Followercrazia
Follower-crazia: le classi dirigenti guidano l’Italia guardandosi allo specchio

La Chiesa che si interroga su come progettare il futuro, mentre l’Italia invece guarda indietro. Caro Direttore concordo con questa molto preoccupante tesi del tuo bell’editoriale di sabato scorso. Di solito gli osservatori più attenti identificano il presentismo come una delle gravi malattie della politica italiana, e non solo della politica, alimentato da un uso distorto dei social network. Purtroppo ad essa si aggiunge quella che si potrebbe definire iericrazia, che mi pare la sintesi più giusta dei concetti espressi sulle colonne del tuo. Una parte cospicua del confronto politico avviene infatti rimestando, spesso strumentalmente, episodi, vicende e questioni del passato, cercando ingredienti che ben poco servono a quelle che dovrebbero essere le vere finalità della politica. Inventando mano mano dei cocktail micidiali frutto di un uso strumentale della storia e della memoria che vengono versati nei bicchieri dei poveri cittadini.
Occhio al futuro
Il fatto è che una parte significativa delle nostre classi dirigenti, a cominciare da quella politica, guidano la macchina del Paese con l’occhio rivolto quasi esclusivamente allo specchietto retrovisore.
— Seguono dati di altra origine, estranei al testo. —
(** X15. The return value of [convert_string] is unambiguous: on a buffer of
    [maxsbuf] cells a call that returns gives -1 only when the capacity it
    leaves cannot grow by [DELTA] without exceeding [MAXSMALLINT], and
    otherwise an offset between 0 and the capacity; in both cases the
    capacity has grown by a whole number of [DELTA]s, the buffer has that
    many cells, and no member other than the buffer and its capacity has
    changed. *)
Theorem convert_string_return_value n d r d' :
  sbuf_wf d →
  convert_string c_printf n mybuf d = Some (r, d') →
  (r = -1 ∧ 0 < n ∧ MAXSMALLINT < maxsbuf d' + DELTA ∨ 0 ≤ r ≤ maxsbuf d') ∧
  sbuf_wf d' ∧
  (∃ i, 0 ≤ i ∧ maxsbuf d' = maxsbuf d + i * DELTA) ∧
  d' = set_sbuf (maxsbuf d') (sbuf d') d.
Proof.
  intros Hwf Hrun. unfold convert_string in Hrun.
  assert (0 ≤ maxsbuf d) as Hcap by (destruct Hwf as [<- _]; lia).
  destruct (convert_string_loop_outcome _ _ 0 _ _ _ Hwf (conj (Z.le_refl 0) Hcap) Hrun)
    as (Hwf' & Hi & Hd' & Hr).
  split; [|done].
  destruct Hr as [[-> Hceil]|Hr]; [left|by right].
  split; [done|]. split; [|done].
  destruct (decide (0 < n)) as [|Hn]; [done|].
  replace (Z.to_nat n) with 0%nat in Hrun by lia. by cbn in Hrun.
Qed.

Lemma drop_written (cells : list (option ascii)) offset text k :
  0 ≤ offset →
  offset + Z.of_nat (String.length text) + 1 ≤ Z.of_nat (length cells) →
  (Z.to_nat offset + String.length text + 1 ≤ k)%nat →
  drop k (take (Z.to_nat offset) cells
            ++ (Some <$> list_ascii_of_string text)
            ++ Some zero
               :: drop (Z.to_nat offset + String.length text + 1) cells)
  = drop k cells.
Proof.
  intros Hoff Hfit Hk.
  rewrite (cons_middle (Some zero)), !(assoc_L (++)).
  rewrite drop_app_ge;
    rewrite !length_app, length_take, length_fmap,
      length_list_ascii_of_string; cbn [length]; [|lia].
  rewrite drop_drop. f_equal. lia.
Qed.

(** The cells after the last null character are those of the buffer the
    call was given, reallocated to the capacity it leaves. *)
Lemma convert_string_loop_tail cnt : ∀ m offset d r d',
  sbuf_wf d → 0 ≤ offset ≤ maxsbuf d →
  convert_string_loop c_printf cnt m offset mybuf d = Some (r, d') → r ≠ -1 →
  drop (Z.to_nat r + 1) (sbuf d')
  = drop (Z.to_nat r + 1) (grow (sbuf d) (maxsbuf d')).
Proof.
  induction cnt as [|cnt IH]; intros m offset d r d' Hwf Hoff Hrun Hr.
  - cbn in Hrun. injection Hrun as <- <-.
    destruct Hwf as [Hlen _]. by rewrite grow_same.
  - destruct (convert_string_loop_step _ _ _ _ _ _ Hwf Hrun)
      as [(-> & _)|(cap & text & Hcap & Hmax & Hline & Hpos & Hfit & Hrest)];
      [done|].
    pose proof Hwf as [Hlen Hceil].
    assert (maxsbuf d ≤ cap) as Hle
      by (unfold DELTA in *; destruct Hcap as [->| ->]; lia).
    pose proof (sbuf_wf_written d cap offset text Hwf Hle Hmax Hpos Hfit) as Hwf2.
    match type of Hwf2 with
    | sbuf_wf ?d2 =>
        assert (0 ≤ offset + Z.of_nat (String.length text) ≤ maxsbuf d2)
          as Hoff2 by (cbn [maxsbuf set_sbuf]; lia)
    end.
    destruct (convert_string_loop_outcome _ _ _ _ _ _ Hwf2 Hoff2 Hrest)
      as (Hwf' & (i & Hi & Hcap') & _ & [[-> _]|Hr']); [done|].
    cbn [maxsbuf set_sbuf] in Hcap'.
    rewrite (IH _ _ _ _ _ Hwf2 Hoff2 Hrest Hr).
    cbn [sbuf set_sbuf].
    assert (cap ≤ maxsbuf d') as Hle' by (unfold DELTA in *; lia).
    rewrite <- (grow_grow (sbuf d) cap (maxsbuf d')) by lia.
    set (G := grow (sbuf d) cap) in *.
    assert (length G = Z.to_nat cap) as HG by apply length_grow.
    pose proof (drop_written G offset text (Z.to_nat r + 1) Hpos
                  ltac:(lia) ltac:(lia)) as HW.
    pose proof (length_written G offset text Hpos ltac:(lia)) as HL.
    match type of HL with length ?w = _ => set (W := w) in * end.
    rewrite !(grow_app _ (maxsbuf d')) by lia.
    by rewrite !drop_app, HW, HL.
Qed.

(** After at least one record the text in the buffer ends with a null
    character. *)
Lemma convert_string_loop_nul cnt : ∀ m offset d r d',
  sbuf_wf d → 0 ≤ offset ≤ maxsbuf d →
  convert_string_loop c_printf (S cnt) m offset mybuf d = Some (r, d') →
  r ≠ -1 →
  sbuf d' !! Z.to_nat r = Some (Some zero).
Proof.
  induction cnt as [|cnt IH]; intros m offset d r d' Hwf Hoff Hrun Hr;
    (destruct (convert_string_loop_step _ _ _ _ _ _ Hwf Hrun)
      as [(-> & _)|(cap & text & Hcap & Hmax & Hline & Hpos & Hfit & Hrest)];
      [done|]);
    (assert (maxsbuf d ≤ cap) as Hle
       by (unfold DELTA in *; destruct Hcap as [->| ->]; lia)).
  - cbn in Hrest. injection Hrest as <- <-. cbn [sbuf set_sbuf].
    rewrite (assoc_L (++)).
    apply list_lookup_middle.
    rewrite length_app, length_take, length_fmap, length_grow,
      length_list_ascii_of_string. lia.
  - apply IH in Hrest; [done| | |done].
    + by apply sbuf_wf_written.
    + cbn [maxsbuf set_sbuf]. lia.
Qed.

(** X16. The buffer that [convert_string] leaves after at least one record
    and a return other than -1 is the text of the records, a null character,
    and then, untouched, the cells that the buffer it was given had from that
    index on, new cells being uninitialised. *)
Theorem convert_string_buffer n d r d' :
  sbuf_wf d → 0 < n →
  convert_string c_printf n mybuf d = Some (r, d') → r ≠ -1 →
  ∃ ts,
    record_lines c_printf mybuf (Z.to_nat n) 0 d = Some ts ∧
    r = total_length ts ∧
    sbuf d'
    = (Some <$> text_of ts)
        ++ Some zero
           :: drop (Z.to_nat r + 1)
                (sbuf d ++ replicate (Z.to_nat (maxsbuf d' - maxsbuf d)) None).
Proof.
  intros Hwf Hn Hrun Hr.
  destruct (convert_string_content _ _ _ _ _ _ Hwf Hrun Hr)
    as (ts & Hts & Hrt & _ & Hwf' & Htake & _ & (i & Hi & Hcap) & _).
  exists ts. split; [done|]. split; [done|].
  pose proof Hwf as [Hlen Hceil].
  assert (0 ≤ maxsbuf d) as Hpos by lia.
  unfold convert_string in Hrun.
  pose proof (convert_string_loop_tail _ _ _ _ _ _ Hwf
                (conj (Z.le_refl 0) Hpos) Hrun Hr) as Htail.
  replace (Z.to_nat n) with (S (Z.to_nat (n - 1))) in Hrun by lia.
  pose proof (convert_string_loop_nul _ _ _ _ _ _ Hwf
                (conj (Z.le_refl 0) Hpos) Hrun Hr) as Hnul.
  rewrite grow_app in Htail by (unfold DELTA in *; lia).
  replace (Z.to_nat (maxsbuf d') - length (sbuf d))%nat
    with (Z.to_nat (maxsbuf d' - maxsbuf d)) in Htail by lia.
  rewrite <- Htail.
  rewrite <- (take_drop (Z.to_nat r) (sbuf d')) at 1.
  assert (Z.to_nat r = length (text_of ts)) as Hlen'
    by (rewrite Hrt; unfold total_length; lia).
  rewrite Hlen' at 1. rewrite Htake. f_equal.
  rewrite (drop_S _ _ _ Hnul). do 2 f_equal. lia.
Qed.

(** A buffer with room for the text and one more line is not reallocated. *)
Lemma convert_string_loop_fits cnt : ∀ m offset d ts,
  sbuf_wf d → 0 ≤ offset →
  record_lines c_printf mybuf cnt m d = Some ts →
  offset + total_length ts + ONELINE ≤ maxsbuf d →
  ∃ cells,
    convert_string_loop c_printf cnt m offset mybuf d
    = Some (offset + total_length ts, set_sbuf (maxsbuf d) cells d) ∧
    length cells = length (sbuf d).
Proof.
  induction cnt as [|cnt IH]; intros m offset d ts Hwf Hoff Hts Hroom.
  - cbn in Hts. injection Hts as <-. exists (sbuf d).
    change (total_length []) with 0. rewrite Z.add_0_r.
    split; [|done]. cbn. by destruct d.
  - apply record_lines_S in Hts as (t & ts' & -> & Hline & Hts').
    rewrite total_length_cons in Hroom.
    pose proof (total_length_nonneg ts') as Hnn.
    pose proof Hwf as [Hlen Hceil]. unfold ONELINE in *.
    rewrite (convert_string_loop_formats _ _ _ _ _ _ (maxsbuf d) (sbuf d) t);
      [|apply ensure_line_room; unfold ONELINE; lia|done|done|lia|lia].
    destruct (IH (int_add m (size_one d))
                (offset + Z.of_nat (String.length t))
                (set_sbuf (maxsbuf d)
                   (take (Z.to_nat offset) (sbuf d)
                      ++ (Some <$> list_ascii_of_string t)
                      ++ Some zero
                         :: drop (Z.to_nat offset + String.length t + 1)
                              (sbuf d)) d) ts')
      as (cells & Hrun & Hcells).
    + split; cbn [sbuf maxsbuf set_sbuf]; [|done].
      rewrite length_written by lia. done.
    + lia.
    + by rewrite record_lines_set_sbuf.
    + cbn [maxsbuf set_sbuf]. lia.
    + exists cells. rewrite Hrun. cbn [maxsbuf sbuf set_sbuf] in *.
      rewrite total_length_cons, length_written in * by lia.
      split; [|done]. do 2 f_equal. lia.
Qed.

(** X17. A buffer that has room for the whole text of a batch and
    [ONELINE] bytes more is reused as it is: whatever the lengths of the
    lines, [convert_string] returns the length of the text and leaves the
    capacity and the size of the buffer unchanged. *)
Theorem convert_string_reuses_buffer n d ts :
  sbuf_wf d →
  record_lines c_printf mybuf (Z.to_nat n) 0 d = Some ts →
  total_length ts + ONELINE ≤ maxsbuf d →
  ∃ d',
    convert_string c_printf n mybuf d = Some (total_length ts, d') ∧
    maxsbuf d' = maxsbuf d ∧ length (sbuf d') = length (sbuf d) ∧
    d' = set_sbuf (maxsbuf d) (sbuf d') d.
Proof.
  intros Hwf Hts Hroom.
  destruct (convert_string_loop_fits _ 0 0 d ts Hwf ltac:(lia) Hts ltac:(lia))
    as (cells & Hrun & Hlen).
  eexists. unfold convert_string. rewrite Hrun. by cbn.
Qed.

End Buffer.

(** ** Destruction *)

Lemma delete_labels_loop_defined tbl cnt : ∀ i,
  0 ≤ i → i + Z.of_nat cnt ≤ MAXSMALLINT →
  (∀ j, i ≤ j < i + Z.of_nat cnt → ∃ s, at_index tbl j = Some (Some s)) →
  delete_labels_loop cnt i tbl = Some ().
Proof.
  unfold MAXSMALLINT.
  induction cnt as [|cnt IH]; intros i Hi Hmax Hslots; [done|].
  cbn [delete_labels_loop]. destruct (Hslots i) as [s ->]; [lia|].
  cbn [mbind option_bind]. rewrite int_add_small by lia.
  apply IH; [lia|lia|]. intros j Hj. apply Hslots. lia.
Qed.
Il modo migliore per non avere una vera rotta da seguire e per rischiare di andare a sbattere. E così la più antica istituzione germogliata dall’Italia, il Vaticano e la Chiesa, si mostra invece consapevole del proprio passato e tesa ad affrontare le gravi questioni aperte nel mondo cercando di progettare il futuro. In tal modo le classi politiche, a forza di guardare indietro pensando a come usare i vari aspetti della iericrazia per colpire gli avversari, si mostrano anche in questa fase inadeguate sia alle grandi sfide. Basti vedere che negli altri grandi paesi europei come la Germania, la Spagna, la stessa Francia, sono in atto progetti e azioni tese ad affrontare la questione della difesa europea, cogliendo questa come un’opportunità per il rilancio di altri settori industriali. In Italia il confronto, il dibattito, l’impegno su una questione di così grande rilievo, langue pericolosamente, nonostante da più di 25 mesi la produzione industriale non cresca. E se fosse perché molti che si credono leader sono invece più prosaicamente dei follower?
Il pacifismo di comodo
Diffuso tra le classi politiche non c’è solo il pacifismo di Conte e dei 5 stelle, non c’è solo quella sorta di schleinismo che ha finito per favorire forme di balcanizzazione strisciante, specie ma non solo rispetto ai temi della pace, o della guerra nel Pd. Ma c’è anche una sorta di pacifismo di comodo, sottotraccia e magari non esplicito, fondato sul vellicare i timori e le paure degli italiani. È ovvio che dai sondaggi emerga che a una parte importante degli italiani non piace la guerra e c’è anche il timore per l’attrezzarsi per prevenirla, ma un grande costituzionalista e giornalista inglese, Walter Bagehot, sosteneva che una delle funzioni cruciali del Parlamento è quella di insegnare alla nazione. Ciò significa che la funzione dei leader è quella di guidare, indirizzare i cittadini e l’opinione pubblica. Cosa insegna oggi al paese il nostro Parlamento?
Il presidente Mattarella ha evocato la questione di una “democrazia a bassa intensità”. Ebbene la nostra democrazia si è ridotta a bassa intensità non solo perché almeno la metà del corpo elettorale ormai non va più alle urne, ma anche perché troppi leader fungono da follower. Non solo perché Schlein, ad esempio, su questi temi è sostanzialmente al guinzaglio di Conte, ma perché anche altri sedicenti leader sono dipendenti dai sondaggi. Versiamo quindi tra followercrazia e sondocrazia. Non i fattori migliori per una vera democrazia. Per fortuna però capitano delle congiunture, come l’ottima prova politica e diplomatica di Meloni in sinergia con gli apparati vaticani. Un momento che non va perso e che può contribuire a rilanciare agli occhi del mondo la grande bellezza della Capitale e dell’Italia.